Mutidetector scanners can be used to acquire images in either an axial or helical mode. One specific artifact associated with helical scanning has been compared with the blades of a windmill and is attributed to the difficulties of reconstructing a single section from data acquired from multiple detectors.² The number of blades increases with pitch, and this might account for the decreased artifact noted by van der Schaaf et al⁴ when they used pitch of less than 1 in their phantom study of clip artifacts.

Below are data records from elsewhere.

(** * Quizify (LLMMCQ): a shallow embedding of [main.py]

    The program is a Streamlit script: every user interaction re-executes the
    script from top to bottom against the persistent [st.session_state], and
    [st.button] returns [True] in that run for the one button that was clicked.
    The embedding follows that execution model:

    - Python values coming out of [json.loads] are the inductive [pyval];
    - a [pandas.DataFrame] built from a list of records is [DataFrame];
    - [st.session_state] is the record [Session];
    - a function of the script is a computation in the monad [M]: it reads and
      writes the session, appends the elements it draws to the page, and ends
      normally, with a Python exception, or with [st.rerun()].

    Python [str] is modelled by [string]; a character stands for the code
    point of the same number (the code points below 256).

    Left out: the configuration of the API key (lines 9-12), the text of the
    prompt (the reply of the model is an input of the run), the layout of the
    page in columns, and what [print] writes to the console. *)

From Stdlib Require Import ZArith Ascii String List Lia.
From stdpp Require Import base gmap list strings.

Local Open Scope string_scope.
Local Open Scope Z_scope.

(** ** Python strings *)

Module PyStr.

Definition code (c : ascii) : N := N_of_ascii c.

(** [str.isspace] on one character. *)
Definition isspace (c : ascii) : bool :=
  let n := code c in
  ((9 <=? n) && (n <=? 13) || (28 <=? n) && (n <=? 32)
   || (n =? 133) || (n =? 160))%N.

Fixpoint lstrip (s : string) : string :=
  match s with
  | String c s' => if isspace c then lstrip s' else s
  | EmptyString => EmptyString
  end.

Definition is_empty (s : string) : bool :=
  match s with EmptyString => true | String _ _ => false end.

Fixpoint rstrip (s : string) : string :=
  match s with
  | String c s' =>
      let r := rstrip s' in
      if is_empty r && isspace c then EmptyString else String c r
  | EmptyString => EmptyString
  end.

(** [s.strip()] *)
Definition strip (s : string) : string := rstrip (lstrip s).

Fixpoint mem (c : ascii) (chars : string) : bool :=
  match chars with
  | String d chars' => if Ascii.eqb c d then true else mem c chars'
  | EmptyString => false
  end.

Fixpoint lstrip_chars (chars s : string) : string :=
  match s with
  | String c s' => if mem c chars then lstrip_chars chars s' else s
  | EmptyString => EmptyString
  end.

Fixpoint rstrip_chars (chars s : string) : string :=
  match s with
  | String c s' =>
      let r := rstrip_chars chars s' in
      if is_empty r && mem c chars then EmptyString else String c r
  | EmptyString => EmptyString
  end.

(** [s.strip(chars)]: [chars] is a set of characters, not a prefix. *)
Definition strip_chars (chars s : string) : string :=
  rstrip_chars chars (lstrip_chars chars s).

(** [s.startswith(p)] *)
Fixpoint startswith (p s : string) : bool :=
  match p, s with
  | EmptyString, _ => true
  | String a p', String b s' => Ascii.eqb a b && startswith p' s'
  | String _ _, EmptyString => false
  end.

(** The remainder of [s] after the prefix [p]. *)
Fixpoint drop_prefix (p s : string) : option string :=
  match p, s with
  | EmptyString, _ => Some s
  | String a p', String b s' =>
      if Ascii.eqb a b then drop_prefix p' s' else None
  | String _ _, EmptyString => None
  end.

The goals of postoperative imaging the aneurysmal clip site immediately after placement of an aneurysmal clip is to establish the patency of the nearby vessels and the complete elimination of the aneurysm from the cerebral circulation. Intraoperative angiography is valuable because there is still the option of improving the clip position, but because of the limitations imposed by the operating room environment and lesser image quality compared with a dedicated angiography room, a second study in the immediate postoperative period is often warranted.⁵ This approach with axial CTA but with limited coverage would be well suited for immediate postoperative imaging and has the potential to eliminate the need for a postoperative conventional angiogram. Although this approach does require accurate determination of the scan coverage, this can be easily done with use of the clip itself based on the scout view and would not require physician interaction. The speed of the single section is sufficiently fast that several scans could be obtained at that same level to eliminate the possibility of missing the bolus though at the cost of additional radiation. The axial technique might be well suited for those cases with multiple clips in which conventional CTA is frequently limited by the composite artifacts. There may also be advantages to this approach in cases in which the clip is in close proximity to the skull, as is common with aneurysms of the anterior communicating artery and posterior inferior cerebellar artery. Follow-up angiography at 3 years or more should also allow detection of new aneurysms at remote sites,⁶ and, for this reason, helical CTA would be necessary.

The clip artifact would be minimized when the clip is oriented perpendicular to the section. This is more dependent on the orientation of the aneurysm and the approach used by the surgeon than it is on the actual aneurysm site, but it is more common to see transverse clip placement at all sites because of the lateral exposure commonly used.

Further evaluation of this approach is necessary because the factors that lead to metal artifacts are complex, and many are specific to scanners and reconstruction software. Currently, the use of titanium clips is implicit for any reasonable imaging of aneurysmal clips with CTA regardless of the scanner. This approach would not be feasible with an 8-section scanner, however, because of limited coverage with thin sections. A scanner with more detectors than 64 should provide even more coverage with a single spin of the tube and may be the ideal for CTA for any indication. Clinical studies will be needed to determine whether this approach improves CTA sufficiently to justify the reduced coverage, but it would seem to be a promising approach based on this in vitro investigation.